The problem is this will only ever continue so long - home transaction and FTB levels are extremely low. The market can't support itself forever with very little new money coming in at the bottom, and the only way that wil happen is for prices to fall to levels where new buyers can actually afford to buy.

When this happens transaction levels will go back to normal levels, but when everything starts moving again the areas where there is good housing stock will get dragged down too, as they'll suddently look stupidly overpriced.
Unfortunately, I'm as bearish as they come, but this is true in my area also... Everything seems to be selling again, even at fantasy prices.

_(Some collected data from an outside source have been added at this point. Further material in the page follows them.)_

Lemma step_nonneg m x : 0 ≤ m → 0 ≤ 2 * m + Z.land x 1.
Proof. pose proof (land_1 x). unfold bit_ok in *. lia. Qed.

Lemma pow_step_spec F x byte r i v m : fe_is F x v → fe_is F r (v ^ m) → 0 ≤ m → 
  fe_is F (pow_step F x byte r i) (v ^ (2 * m + Z.land (Z.shiftr byte i) 1)).
Proof.
  intros Hx Hr Hm. unfold pow_step. pose proof (land_1 (Z.shiftr byte i)) as Hb. set (bit := Z.land _ 1) in *.
  assert (fe_is F (fe_square F r) (v ^ (2 * m))) as Hs.
  { eapply fe_is_congr; [by apply fe_is_square|]. rewrite <- Z.pow_add_r by done. by replace (m + m) with (2 * m) by lia. }
  assert (fe_is F (fe_multiply F (fe_square F r) x) (v ^ (2 * m + 1))) as Hc.
  { eapply fe_is_congr; [by apply fe_is_multiply|]. by rewrite Z.pow_add_r, Z.pow_1_r by lia. }
  rewrite (fe_select_spec F) by (done || apply Hc || apply Hs). unfold bit_ok in Hb.
  destruct (Z.eqb_spec bit 1) as [->|Hn]; [done|]. replace bit with 0 by lia. by rewrite Z.add_0_r.
Qed.

Lemma byte_bits b : byte_ok b →
  2 * (2 * (2 * (2 * (2 * (2 * (2 * Z.land (Z.shiftr b 7%nat) 1 + Z.land (Z.shiftr b 6%nat) 1) + Z.land (Z.shiftr b 5%nat) 1) +
  Z.land (Z.shiftr b 4%nat) 1) + Z.land (Z.shiftr b 3%nat) 1) + Z.land (Z.shiftr b 2%nat) 1) + Z.land (Z.shiftr b 1%nat) 1) + Z.land (Z.shiftr b 0%nat) 1 = b.
Proof.
  intros Hb. apply Z.eqb_eq. revert b Hb. apply (forall_bytes (λ b, Z.eqb _ b)). vm_compute. reflexivity.
Qed.

Lemma pow_bits_spec F x byte l r v m : fe_is F x v → fe_is F r (v ^ m) → 0 ≤ m →
  fe_is F (foldl (pow_step F x byte) r l) (v ^ foldl (λ m (i : nat), 2 * m + Z.land (Z.shiftr byte i) 1) m l).
Proof.
  intros Hx. revert r m. induction l as [|i l IH]; intros r m Hr Hm; cbn [foldl]; [done|].
  apply IH; [by apply pow_step_spec|by apply step_nonneg].
Qed.

Lemma pow_byte_spec F x byte r v m : fe_is F x v → fe_is F r (v ^ m) → 0 ≤ m → byte_ok byte →
  fe_is F (foldl (pow_step F x byte) r (reverse (seq 0 8))) (v ^ (256 * m + byte)).
Proof.
  intros Hx Hr Hm Hb. eapply fe_is_congr; [by apply pow_bits_spec|].
  change (reverse (seq 0 8)) with [7%nat; 6%nat; 5%nat; 4%nat; 3%nat; 2%nat; 1%nat; 0%nat]. cbn [foldl].
  f_equiv. pose proof (byte_bits byte Hb). lia.
Qed.
(** C39. Decryption never panics on a ciphertext of its size, and under a private key in range it accepts exactly the ciphertexts that
    were made: the first field is the coordinate, in its one encoding, of a point of the subgroup, and the rest is the key wrap, under
    the key derived from the coordinate of that point's multiple by the private key, of the encoding of a padded message.
    Everything else, a private key out of range too, is the one error. *)
Theorem decrypt_exact `{SubtleLaws} F c e m bits : Z.prime (p_of F) → array_ok (CIPHERTEXT_BYTES F) c → array_ok (bytes_of F) e →
  (decrypt F c e = Some (Err InvalidCiphertext) ∨ ∃ m bits, decrypt F c e = Some (Ok (m, bits))) ∧
  (decrypt F c e = Some (Ok (m, bits)) ↔
    1 < from_be_bytes e < n_of F - 1 ∧ bits_ok F bits ∧ padded_ok F bits m ∧
    ∃ P x t id, in_subgroup F P ∧ rep F x P.1 ∧ fe_to_be_bytes F x = take (bytes_of F) c ∧
      rep F t (smul (A_ F) (D_ F) (Z.to_nat (from_be_bytes e)) P).1 ∧ byte_ok id ∧
      wrap_m_prime F (kappa_from_x F (fe_to_be_bytes F t)) (m_prime_of F id bits m) = Some (drop (bytes_of F) c, Ok tt)).
Proof.
  intros Hp Hc He. destruct (decryption_spec F c e m bits Hp Hc) as [[r Er] Hex]. rewrite <- (is_valid_scalar_spec F e He).
  split; [rewrite Er; destruct r as [[m' b']|[]]; [right; by exists m', b'|by left]|]. rewrite Hex.
  do 3 f_equiv. split.
  - intros (x & R & id & Ex & ER & Hid & Hw). assert (array_ok (8 * width F) (take (bytes_of F) c)) as Hr by (apply (array_ok_take _ _ _ Hc); unfold CIPHERTEXT_BYTES, bytes_of; lia).
    destruct (from_candidate_ok F _ x Hr Ex) as [Hx Eb]. destruct (decoded_in_subgroup F Hp x R Hx ER) as (P & HR & HP & Hxr).
    exists P, x, (pt_x (scalar_multiply F R e)), id. split_and!; try done. apply multiple_either_sign; [done|apply HP|by left|apply He].
  - intros (P & x & t & id & HP & Hx & Eb & Ht & Hid & Hw). destruct (subgroup_decoded F Hp x P HP Hx) as (R & ER & HR).
    exists x, R, id. rewrite <- Eb, from_candidate_to_be by (by eapply rep_ok). split; [reflexivity|]. split; [exact ER|]. split; [exact Hid|].
    pose proof (multiple_either_sign F Hp R P e (proj1 HP) HR (proj2 He)) as Hm. rewrite (proj2 (rep_eq F _ _ _ _ Hm Ht) eq_refl). exact Hw.
Qed.

(** Encryption never panics and never fails late: it refuses an ephemeral scalar outside the range, then a recipient
    off the curve or of order 1, 2 or 4, then a message that does not fit, and otherwise gives a ciphertext. *)
Theorem encrypt_outcome F msg bits q eps : Z.prime (p_of F) → bytes_ok msg → point_ok F q →
  ∃ r, encrypt F msg bits q eps = Some r ∧
    match r with
    | Err InvalidEphemeralKey => is_valid_scalar F eps = false
    | Err InvalidPublicKey => is_valid_scalar F eps = true ∧ is_usable_recipient F q = false
    | Err InvalidMessage => is_valid_scalar F eps = true ∧ is_usable_recipient F q = true ∧
        ¬ (bits_ok F bits ∧ length msg = div_ceil_8 bits)
    | Ok c => is_valid_scalar F eps = true ∧ is_usable_recipient F q = true ∧ bits_ok F bits ∧ length msg = div_ceil_8 bits ∧
        array_ok (CIPHERTEXT_BYTES F) c
    end.
Proof.
  intros Hp Hmsg Hq. destruct (is_valid_scalar F eps) eqn:Hv; [|unfold encrypt; rewrite Hv; by eexists].
  destruct (is_usable_recipient F q) eqn:Hu; [|unfold encrypt; rewrite Hv, Hu; by eexists].
  pose proof (format_spec F msg bits Hmsg) as Hf. destruct (format_m_tilde F msg bits) as [m|err] eqn:E.
  - destruct (@encrypt_ok plain_subtle plain_subtle_laws F msg bits q eps m Hp Hmsg Hq Hv Hu E) as (t & -> & Ht & Hr & _).
    eexists. split; [done|]. destruct Hf as (Hb & Hl & _). split_and!; [done..|]. by apply array_ok_app.
  - unfold encrypt. rewrite Hv, Hu, E. cbn [negb]. eexists. split; [done|]. split; [done|]. split; [done|].
    unfold bits_ok in *. destruct err; lia || tauto.
Qed.

(** ** Witnesses *)

Definition sample_private : list Z := replicate 31 0 ++ [5].
Definition sample_ephemeral : list Z := replicate 31 0 ++ [7].

Lemma encryption_roundtrip_witness : ∃ c m,
  encrypt Fp256 [1; 2; 3] 20 (scalar_multiply Fp256 (base_point Fp256) sample_private) sample_ephemeral = Some (Ok c) ∧
  @decrypt plain_subtle Fp256 c sample_private = Some (Ok (m, 20%nat)).
Proof.
  destruct (@encryption_roundtrip plain_subtle plain_subtle_laws Fp256 [1; 2; 3] 20 sample_private sample_ephemeral
    (replicate 22 0 ++ [1; 2; 3]) prime_256 n_of_256) as (c & E1 & _ & E2 & _); [by_decision|by vm_compute|by_decision|by vm_compute|by_decision|by vm_compute|].
  exists c, (replicate 22 0 ++ [1; 2; 3]). split; [exact E1|exact E2].
Defined.
(* ===== verification/BinaryCurve.v ===== *)
(** Elliptic curves [y^2 + x y = x^3 + a x^2 + b] with [b <> 0] over a field of characteristic two: the affine
    addition law with its point at infinity, and the proof that it is a commutative group.  [Curve4145.v]
    refines it to the code; [Gf2Field.v] gives the fields. *)

From Stdlib Require Import Bool Ring_theory Field_theory Field.
From S2P Require Import Prelude Modular.

(** ** Fields of characteristic two *)

Class FieldOps (K : Type) : Type := { fzero : K; fone : K; fadd : K → K → K; fmul : K → K → K; finv : K → K }.

Declare Scope binary_field_scope.
Delimit Scope binary_field_scope with K.
Notation "0" := fzero : binary_field_scope.
Notation "1" := fone : binary_field_scope.
Infix "+" := fadd : binary_field_scope.
Infix "*" := fmul : binary_field_scope.
Notation "x / y" := (fmul x (finv y)) : binary_field_scope.

(** Subtraction is addition, and negation is the identity. *)
Class BinaryField (K : Type) `{FieldOps K} : Type := {
  f_eq_dec :: EqDecision K;
  f_theory : field_theory fzero fone fadd fmul fadd (λ x, x) (λ x y, fmul x (finv y)) finv (@eq K);
  f_char2 : fadd fone fone = fzero;
}.

(** [ring] and [field] compute with coefficients in GF(2). *)
Definition gf2 `{FieldOps K} (e : bool) : K := if e then fone else fzero.

Lemma gf2_ring_morph `{FieldOps K} (R : ring_theory fzero fone fadd fmul fadd (λ x, x) (@eq K)) (C : fadd fone fone = fzero) :
  ring_morph fzero fone fadd fmul fadd (λ x, x) eq false true xorb andb xorb (λ e, e) Bool.eqb gf2.
Proof.
  destruct R as [A0 Ac Aa M1 Mc Ma D _ O]. assert (∀ x, fmul fzero x = fzero) as M0.
  { intros x. assert (fmul (fadd fone fone) x = fzero) as E by (rewrite D; apply O). by rewrite C in E. }
  split; unfold gf2; try done; intros; repeat match goal with e : bool |- _ => destruct e end; simpl; rewrite ?A0, ?M1, ?M0, ?C;
    done || by rewrite Ac, A0.
Qed.

Section Curve.
#[local] Open Scope binary_field_scope.
Context `{BinaryField K} (a b : K).
Implicit Types x y l m : K.

Definition gf2_morph := gf2_ring_morph (F_R f_theory) f_char2.
Add Field binary_field : f_theory (morphism gf2_morph).

Lemma add_zero_eq x y : x + y = 0 ↔ x = y.
Proof. split; [intros E|intros ->; ring]. trans (x + y + y); [ring|]. rewrite E. ring. Qed.

Lemma char2_mul_zero x y : x * y = 0 → x = 0 ∨ y = 0.
Proof.
  intros E. destruct (decide (x = 0)) as [|Hx]; [by left|right]. trans (x * y / x); [by field|]. rewrite E. by field.
Qed.

Lemma square_inj x y : x * x = y * y → x = y.
Proof.
  intros E. assert ((x + y) * (x + y) = 0) as Hs by (trans (x * x + y * y); [ring|rewrite E; ring]).
  by apply char2_mul_zero in Hs as [Hs|Hs]; apply add_zero_eq.
Qed.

Just as an anecdotal, neighbour's house went up on sale for 410k (way above ceiling price for the road), and it sold after about three weeks on the market

Stuff that isn't "comedy priced" selling easily in bromley/petts wood/orpington, but even some of the comedy price stuff is being snapped up.


For a low life renter FTB (we didn't get invited to the street party on the wedding...), it sucks. We've got a decent size deposit (for FTB with no banks of mum's and dad's), but can't find anything that isn't a hovel for under 300k *or* isn't half an hours travel to the train station. I just see no value what so ever at the moment.

Then again, I suppose I shouldn't grumble too much. The rent's only 950 for a 2 bed house with a garage, and a mortgage would be around 1500 for a 300k house with our deposit, but having said that, I am slightly "losing my religion", especially with that idiot Mervyn King. We're 30 and 31 now, and we're not getting any younger.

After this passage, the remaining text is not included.